**How to complete this task:** Count the lines in the data below that include the word "eexists", then state the total and nothing besides.

========================================================================

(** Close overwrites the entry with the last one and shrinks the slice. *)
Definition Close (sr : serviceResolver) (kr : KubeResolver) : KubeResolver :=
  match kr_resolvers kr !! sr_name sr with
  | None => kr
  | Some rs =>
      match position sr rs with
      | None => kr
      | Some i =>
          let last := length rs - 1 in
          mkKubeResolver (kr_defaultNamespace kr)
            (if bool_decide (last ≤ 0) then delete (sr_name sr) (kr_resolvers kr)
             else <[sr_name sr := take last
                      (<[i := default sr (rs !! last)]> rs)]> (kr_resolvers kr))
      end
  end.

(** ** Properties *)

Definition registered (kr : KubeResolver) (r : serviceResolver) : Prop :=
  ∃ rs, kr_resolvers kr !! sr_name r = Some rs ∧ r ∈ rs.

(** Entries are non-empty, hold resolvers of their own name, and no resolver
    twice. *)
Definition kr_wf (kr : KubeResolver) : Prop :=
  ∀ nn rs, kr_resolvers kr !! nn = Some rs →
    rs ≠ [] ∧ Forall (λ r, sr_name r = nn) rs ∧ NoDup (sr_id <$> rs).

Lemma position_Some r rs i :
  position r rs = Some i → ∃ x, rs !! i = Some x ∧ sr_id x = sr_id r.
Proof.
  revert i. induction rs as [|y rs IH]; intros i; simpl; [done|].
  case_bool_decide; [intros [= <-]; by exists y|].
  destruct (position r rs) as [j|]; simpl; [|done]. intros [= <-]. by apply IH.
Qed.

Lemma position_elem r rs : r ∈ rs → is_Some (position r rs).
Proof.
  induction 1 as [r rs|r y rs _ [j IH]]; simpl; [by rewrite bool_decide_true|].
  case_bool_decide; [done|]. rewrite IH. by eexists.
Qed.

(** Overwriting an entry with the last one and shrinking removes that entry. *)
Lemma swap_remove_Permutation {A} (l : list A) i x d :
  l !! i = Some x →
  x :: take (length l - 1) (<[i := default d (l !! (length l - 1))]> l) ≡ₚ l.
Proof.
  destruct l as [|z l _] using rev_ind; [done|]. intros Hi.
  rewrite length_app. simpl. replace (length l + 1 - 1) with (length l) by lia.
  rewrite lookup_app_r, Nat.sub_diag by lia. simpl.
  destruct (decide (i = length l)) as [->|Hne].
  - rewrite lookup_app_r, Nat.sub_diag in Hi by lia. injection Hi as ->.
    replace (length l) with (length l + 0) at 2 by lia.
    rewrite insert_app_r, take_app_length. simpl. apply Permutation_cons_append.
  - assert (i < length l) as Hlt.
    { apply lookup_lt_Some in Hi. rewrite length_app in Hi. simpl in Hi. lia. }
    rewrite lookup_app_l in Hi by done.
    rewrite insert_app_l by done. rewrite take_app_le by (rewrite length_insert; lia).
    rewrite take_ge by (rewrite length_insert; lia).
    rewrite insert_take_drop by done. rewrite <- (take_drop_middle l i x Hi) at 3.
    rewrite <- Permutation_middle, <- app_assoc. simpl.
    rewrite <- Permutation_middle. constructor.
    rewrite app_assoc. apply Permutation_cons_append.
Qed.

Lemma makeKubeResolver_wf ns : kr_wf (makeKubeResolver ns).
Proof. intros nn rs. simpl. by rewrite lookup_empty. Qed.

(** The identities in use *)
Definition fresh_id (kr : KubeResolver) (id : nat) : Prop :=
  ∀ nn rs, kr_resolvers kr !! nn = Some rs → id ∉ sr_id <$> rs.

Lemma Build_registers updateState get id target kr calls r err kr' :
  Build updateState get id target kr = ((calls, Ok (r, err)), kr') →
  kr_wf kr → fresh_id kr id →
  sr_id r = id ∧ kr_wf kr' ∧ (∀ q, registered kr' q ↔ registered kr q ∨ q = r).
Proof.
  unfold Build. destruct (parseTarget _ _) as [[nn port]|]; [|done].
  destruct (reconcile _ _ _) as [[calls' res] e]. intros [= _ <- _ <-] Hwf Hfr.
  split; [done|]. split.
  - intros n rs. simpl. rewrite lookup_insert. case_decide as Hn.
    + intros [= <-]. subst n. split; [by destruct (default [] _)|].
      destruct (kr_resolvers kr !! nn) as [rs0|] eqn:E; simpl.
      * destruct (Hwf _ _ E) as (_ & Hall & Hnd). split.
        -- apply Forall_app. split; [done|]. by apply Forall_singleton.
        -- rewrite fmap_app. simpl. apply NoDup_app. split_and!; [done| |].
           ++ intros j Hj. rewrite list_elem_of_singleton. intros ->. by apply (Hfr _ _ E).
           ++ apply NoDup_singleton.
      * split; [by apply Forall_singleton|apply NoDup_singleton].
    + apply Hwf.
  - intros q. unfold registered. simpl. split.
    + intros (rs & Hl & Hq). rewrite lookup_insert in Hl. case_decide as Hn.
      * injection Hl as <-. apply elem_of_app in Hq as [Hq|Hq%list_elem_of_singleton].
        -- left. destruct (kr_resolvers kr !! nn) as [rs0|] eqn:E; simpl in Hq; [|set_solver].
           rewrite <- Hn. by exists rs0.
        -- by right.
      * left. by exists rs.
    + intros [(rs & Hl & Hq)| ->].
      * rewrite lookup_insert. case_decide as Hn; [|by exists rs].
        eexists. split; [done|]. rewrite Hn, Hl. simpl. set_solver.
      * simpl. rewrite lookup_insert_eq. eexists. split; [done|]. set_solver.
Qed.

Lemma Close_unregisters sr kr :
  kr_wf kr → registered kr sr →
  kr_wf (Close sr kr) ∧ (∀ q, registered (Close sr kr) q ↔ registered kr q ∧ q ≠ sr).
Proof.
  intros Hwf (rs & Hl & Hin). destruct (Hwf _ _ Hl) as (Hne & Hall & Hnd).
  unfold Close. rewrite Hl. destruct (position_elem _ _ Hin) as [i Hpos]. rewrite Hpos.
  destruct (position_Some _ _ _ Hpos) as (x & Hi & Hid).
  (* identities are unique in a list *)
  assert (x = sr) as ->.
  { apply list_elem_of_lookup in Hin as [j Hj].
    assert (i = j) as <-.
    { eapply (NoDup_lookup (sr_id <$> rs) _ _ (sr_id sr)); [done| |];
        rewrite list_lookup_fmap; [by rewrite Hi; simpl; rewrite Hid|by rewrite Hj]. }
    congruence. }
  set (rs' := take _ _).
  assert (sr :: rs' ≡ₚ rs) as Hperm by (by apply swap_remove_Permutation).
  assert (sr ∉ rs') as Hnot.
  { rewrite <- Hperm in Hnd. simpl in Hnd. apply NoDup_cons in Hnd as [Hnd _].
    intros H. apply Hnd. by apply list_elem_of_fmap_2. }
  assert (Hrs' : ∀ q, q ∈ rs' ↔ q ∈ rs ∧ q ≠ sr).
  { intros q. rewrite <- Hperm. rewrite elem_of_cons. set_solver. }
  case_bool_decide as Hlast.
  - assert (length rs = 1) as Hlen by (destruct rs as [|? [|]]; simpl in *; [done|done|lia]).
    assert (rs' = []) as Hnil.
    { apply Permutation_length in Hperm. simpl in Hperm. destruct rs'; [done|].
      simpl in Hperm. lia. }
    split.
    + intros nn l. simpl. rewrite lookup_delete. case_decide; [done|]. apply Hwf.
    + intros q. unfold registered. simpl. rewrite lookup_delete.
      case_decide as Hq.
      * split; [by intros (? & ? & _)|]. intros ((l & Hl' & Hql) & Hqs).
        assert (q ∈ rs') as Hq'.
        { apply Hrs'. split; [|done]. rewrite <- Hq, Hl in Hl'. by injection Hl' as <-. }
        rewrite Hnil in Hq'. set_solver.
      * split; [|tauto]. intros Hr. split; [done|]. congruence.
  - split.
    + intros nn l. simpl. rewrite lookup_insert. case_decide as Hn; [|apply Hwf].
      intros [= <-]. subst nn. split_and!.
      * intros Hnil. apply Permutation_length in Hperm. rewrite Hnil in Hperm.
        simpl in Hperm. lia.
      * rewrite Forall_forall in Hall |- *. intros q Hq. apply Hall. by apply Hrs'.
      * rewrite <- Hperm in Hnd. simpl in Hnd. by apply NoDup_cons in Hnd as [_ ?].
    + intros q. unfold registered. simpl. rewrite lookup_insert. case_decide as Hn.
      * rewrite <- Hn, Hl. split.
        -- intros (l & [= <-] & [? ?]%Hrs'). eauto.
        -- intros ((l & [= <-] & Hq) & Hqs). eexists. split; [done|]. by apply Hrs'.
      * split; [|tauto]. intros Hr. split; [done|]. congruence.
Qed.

========================================================================

**Reply to the task:** 4